In a survey of 10,000 middle and high school students conducted by Making Caring Common, the project of the Harvard Graduate School of Education where I am Director, youth were three times more likely to agree than disagree with the statement above. Indeed, roughly 80% of the youth surveyed reported that their parents were more concerned about their achievement or happiness than their care for others.

Why is this important? When children do not prioritize caring and fairness in relation to their self-concerns there is a lower bar for many forms of harmful behavior, including cruelty, disrespect, dishonesty, and cheating. Caring and empathetic children build more caring communities, are more engaged and constructive citizens, and protect those who are vulnerable. And, perhaps ironically, when children can empathize with and care for others, they’re also more likely to be happy and successful.

What about parents? Most say that raising caring children is a top priority--and in fact rank it as more important than children’s achievements. Two resources developed by Making Caring Common--Cultivating Empathy and Raising Caring Children--offer concrete steps that parents and caregivers can take to raise more caring children. “Cultivating Empathy” focuses on developing perspective-taking and compassion, and “Raising Caring Children” offers a set of guideposts for raising caring, respectful, and ethical children, along with tips for putting them into action.

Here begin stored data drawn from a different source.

Lemma segment_frame r r' bs : forall p prv q prv',
  segment r p prv bs q prv' -> 0 <= p -> (forall b, p <= b < q -> rd8 r' b = rd8 r b) -> segment r' p prv bs q prv'.
Proof.
  induction bs as [|[n u] bs IH]; intros p prv q prv' Hs Hp Hr; [done|]. simpl in *.
  destruct Hs as ((Hn & Hm) & (H1 & H2 & H3) & Hs).
  pose proof (segment_end _ _ _ _ _ _ Hs). pose proof (segment_span _ _ _ _ _ _ Hs).
  unfold rd16 in *. rewrite !Hr by lia. repeat (split; [done|]).
  apply IH; [done|lia|]. intros b Hb. apply Hr. lia.
Qed.

Lemma blocks_frame r r' bs : forall p prv,
  blocks r p prv bs -> 0 <= p -> (forall b, p <= b < MEM_SIZE_ALIGNED -> rd8 r' b = rd8 r b) -> blocks r' p prv bs.
Proof.
  induction bs as [|[n u] bs IH]; intros p prv Hs Hp Hr; [done|]. simpl in *.
  destruct Hs as ((Hn & Hm) & (H1 & H2 & H3) & Hs).
  pose proof (blocks_span _ _ _ _ Hs). heap_consts.
  unfold rd16 in *. rewrite !Hr by lia. repeat (split; [done|]).
  apply IH; [done|lia|]. intros b Hb. apply Hr. lia.
Qed.

(** [ptr_to_mem(q)->prev = v], unless [q] is the end. *)
Definition relink (q v : Z) (r : list Z) : list Z := if q =? MEM_SIZE_ALIGNED then r else wr16 r (q + 2) v.

Lemma relink_length q v r : length (relink q v r) = length r.
Proof. unfold relink. case_match; [done|apply wr16_length]. Qed.
#[export] Hint Rewrite relink_length : ram.

Lemma relink_other q v r b : 0 <= q -> 0 <= b -> b < q + 2 \/ q + 4 <= b -> rd8 (relink q v r) b = rd8 r b.
Proof. intros. unfold relink. case_match; [done|]. by ram. Qed.

Lemma relink_blocks r q prv v bs :
  blocks r q prv bs -> 0 <= q -> Z.of_nat (length r) = ram_heap_size -> 0 <= v < 65536 -> blocks (relink q v r) q v bs.
Proof.
  intros Hs Hq Hl Hv. change ram_heap_size with 1616 in Hl. unfold relink.
  pose proof (blocks_span _ _ _ _ Hs) as Hsp. heap_consts.
  destruct bs as [|[n u] bs]; simpl in *; heap_consts.
  - by subst.
  - destruct Hs as ((Hn & Hm) & (H1 & H2 & H3) & Hs). pose proof (blocks_span _ _ _ _ Hs). heap_consts.
    rewrite (proj2 (Z.eqb_neq _ _)) by lia. split; [done|].
    split; [split_and!; ram; done|]. eapply blocks_frame; [done|lia|]. intros b Hb. by ram.
Qed.

Lemma wp_relink q v (Q : unit -> heap_state -> Prop) h :
  0 <= q -> q + 4 <= Z.of_nat (length (ram h)) -> Q tt (set_ram (relink q v (ram h)) h) ->
  wp (when (negb (q =? MEM_SIZE_ALIGNED)) (set_mem_prev (ptr_to_mem q) v)) Q h.
Proof.
  intros Hq Hl HQ. unfold relink in HQ. destruct (q =? MEM_SIZE_ALIGNED); [by destruct h|].
  cbn [negb when]. unfold set_mem_prev, ptr_to_mem. apply wp_store16; [lia..|done].
Qed.

(** ** The lowest free block *)

Lemma first_free_app a b p : first_free p (a ++ b) =
  if forallb snd a then first_free (p + span a) b else first_free p a.
Proof.
  revert p. induction a as [|[n u] a IH]; intros p; simpl; [by rewrite Z.add_0_r|].
  destruct u; simpl; [|done]. rewrite IH. by rewrite Z.add_assoc.
Qed.

Lemma span_nonneg bs : Forall (fun b => 20 <= b.1) bs -> 0 <= span bs.
Proof. induction 1 as [|[n u] bs Hn Hf IH]; simpl in *; lia. Qed.

Lemma first_free_bounds bs p : Forall (fun b => 20 <= b.1) bs -> p <= first_free p bs <= p + span bs.
Proof.
  intros Hf. revert p. induction Hf as [|[n u] bs Hn Hf IH]; intros p; simpl in *; [lia|].
  pose proof (span_nonneg _ Hf). destruct u; [specialize (IH (p + n))|]; lia.
Qed.

Lemma first_free_lt bs p : Forall (fun b => 20 <= b.1) bs -> forallb snd bs = false -> first_free p bs < p + span bs.
Proof.
  intros Hf. revert p. induction Hf as [|[n u] bs Hn Hf IH]; intros p; simpl in *; [done|].
  pose proof (span_nonneg _ Hf). destruct u; simpl; [intros Hb; specialize (IH (p + n) Hb); lia|lia].
Qed.

Lemma separate_app_used a n b : separate (a ++ (n, true) :: b) <-> separate a /\ separate b.
Proof.
  induction a as [|[m u] a IH]; simpl; [naive_solver|].
  destruct u; [naive_solver|]. destruct a as [|[k w] a]; simpl in *; [naive_solver|]. naive_solver.
Qed.

(** ** The contents of the blocks *)

Lemma stored_frame r r' a n : (forall b, a <= b < a + n -> rd8 r' b = rd8 r b) -> stored r' a n = stored r a n.
Proof. intros Hr. apply list_fmap_ext. intros i x Hx. apply lookup_seqZ in Hx. apply Hr. lia. Qed.

Lemma stored_length r a n : 0 <= n -> Z.of_nat (length (stored r a n)) = n.
Proof. intros Hn. unfold stored. rewrite length_fmap, length_seqZ. lia. Qed.

Lemma data_app r a b : forall p, data r p (a ++ b) = data r p a ∪ data r (p + span a) b.
Proof.
  induction a as [|[n u] a IH]; intros p; simpl.
  - by rewrite Z.add_0_r, (left_id_L ∅ (∪)).
  - rewrite IH, Z.add_assoc.
    destruct u; [by rewrite insert_union_l|done].
Qed.

(** A change of the first link leaves the contents alone. *)
Lemma data_frame r r' bs : forall p,
  Forall (fun b => 20 <= b.1) bs -> (forall b, p + 4 <= b < p + span bs -> rd8 r' b = rd8 r b) ->
  data r' p bs = data r p bs.
Proof.
  induction bs as [|[n u] bs IH]; intros p Hf Hr; [done|]. inversion Hf as [|? ? Hn Hf']; subst. simpl in *.
  pose proof (span_nonneg _ Hf').
  rewrite IH by (try done; intros b Hb; apply Hr; lia). destruct u; [|done].
  f_equal. apply stored_frame. heap_consts. intros b Hb. apply Hr. lia.
Qed.

Lemma data_bound r bs : forall p x c,
  Forall (fun b => 20 <= b.1) bs -> data r p bs !! x = Some c ->
  p + SIZEOF_STRUCT_MEM <= x /\ x + Z.of_nat (length c) <= p + span bs /\ MIN_SIZE_ALIGNED <= Z.of_nat (length c).
Proof.
  induction bs as [|[n u] bs IH]; intros p x c Hf; simpl; [by rewrite lookup_empty|].
  inversion Hf as [|? ? Hn Hf']; subst. simpl in Hn. heap_consts.
  pose proof (span_nonneg _ Hf').
  destruct u; [rewrite lookup_insert_Some; intros [[<- <-]|[_ Hx]]|intros Hx].
  - rewrite stored_length by lia. lia.
  - apply IH in Hx; [lia|done].
  - apply IH in Hx; [lia|done].
Qed.

Lemma data_out r bs p x :
  Forall (fun b => 20 <= b.1) bs -> x < p + SIZEOF_STRUCT_MEM \/ p + span bs <= x -> data r p bs !! x = None.
Proof.
  intros Hf Hx. destruct (data r p bs !! x) as [c|] eqn:E; [|done].
  apply data_bound in E; [|done]. heap_consts. lia.
Qed.

Lemma segment_20 r bs : forall p prv q prv', segment r p prv bs q prv' -> Forall (fun b => 20 <= b.1) bs.
Proof.
  induction bs as [|[n u] bs IH]; intros p prv q prv'; simpl; [constructor|].
  intros ([? _] & _ & Hs). constructor; [simpl; lia|eauto].
Qed.

Lemma blocks_20 r bs : forall p prv, blocks r p prv bs -> Forall (fun b => 20 <= b.1) bs.
Proof.
  induction bs as [|[n u] bs IH]; intros p prv; simpl; [constructor|].
  intros ([? _] & _ & Hs). constructor; [simpl; lia|eauto].
Qed.

(** ** One block of the heap, with what is around it *)

Record at_block (h : heap_state) (pre : list block) (n : Z) (u : bool) (post : list block) (prv : Z) : Prop := AtBlock {
  ab_len : Z.of_nat (length (ram h)) = 1616;
  ab_pre : segment (ram h) 0 0 pre (span pre) prv;
  ab_size : 20 <= n;
  ab_mod : n mod 4 = 0;
  ab_next : rd16 (ram h) (span pre) = span pre + n;
  ab_prev : rd16 (ram h) (span pre + 2) = prv;
  ab_used : rd8 (ram h) (span pre + 4) = Z.b2z u;
  ab_post : blocks (ram h) (span pre + n) (span pre) post;
  ab_span : span pre + n + span post = 1600;
  ab_span_pre : 0 <= span pre;
  ab_span_post : 0 <= span post
}.

Lemma shape_at h pre n u post :
  heap_shape h (pre ++ (n, u) :: post) -> exists prv, at_block h pre n u post prv.
Proof.
  intros [Hl Hb _ _]. apply blocks_app in Hb as (q & prv & Hs & Hb). simpl in Hb.
  destruct Hb as ((Hn & Hm) & (H1 & H2 & H3) & Hb).
  pose proof (segment_end _ _ _ _ _ _ Hs) as Hq. pose proof (blocks_span _ _ _ _ Hb) as [Hsp _]. heap_consts.
  pose proof (span_nonneg _ (segment_20 _ _ _ _ _ _ Hs)). pose proof (span_nonneg _ (blocks_20 _ _ _ _ Hb)).
  replace q with (span pre) in * by lia. change ram_heap_size with 1616 in Hl. exists prv. by constructor.
Qed.

(** The heap with other blocks at that place. *)
Lemma shape_replace r lf pre mid post prv :
  Z.of_nat (length r) = 1616 -> segment r 0 0 pre (span pre) prv ->
  blocks r (span pre) prv (mid ++ post) -> lf = first_free 0 (pre ++ mid ++ post) -> rd8 r 1604 = 1 ->
  heap_shape (HeapState r lf) (pre ++ mid ++ post).
Proof.
  intros Hl Hs Hb Hlf He. constructor; [done| |done|done].
  apply blocks_app. eauto.
Qed.

Definition fwd (n : Z) (post : list block) : list block :=
  match post with (m, false) :: post' => (n + m, false) :: post' | _ => (n, false) :: post end.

But there is still much work to be done to bridge the gap between what parents identify as their priority--raising caring children--and the priorities they actually communicate to their children day to day. Helping parents and caregivers bridge this “rhetoric/reality gap” is a key reason that we are excited to collaborate with Hershey’s Heartwarming Project as we lay the foundation for a new national parenting initiative. As part of this initiative, we will develop accessible, low-burden strategies for parents and caregivers to help guide young people in the development of key social and emotional capacities--such as empathy and gratitude--that will help them create meaningful connections and lasting relationships and build stronger, more caring communities.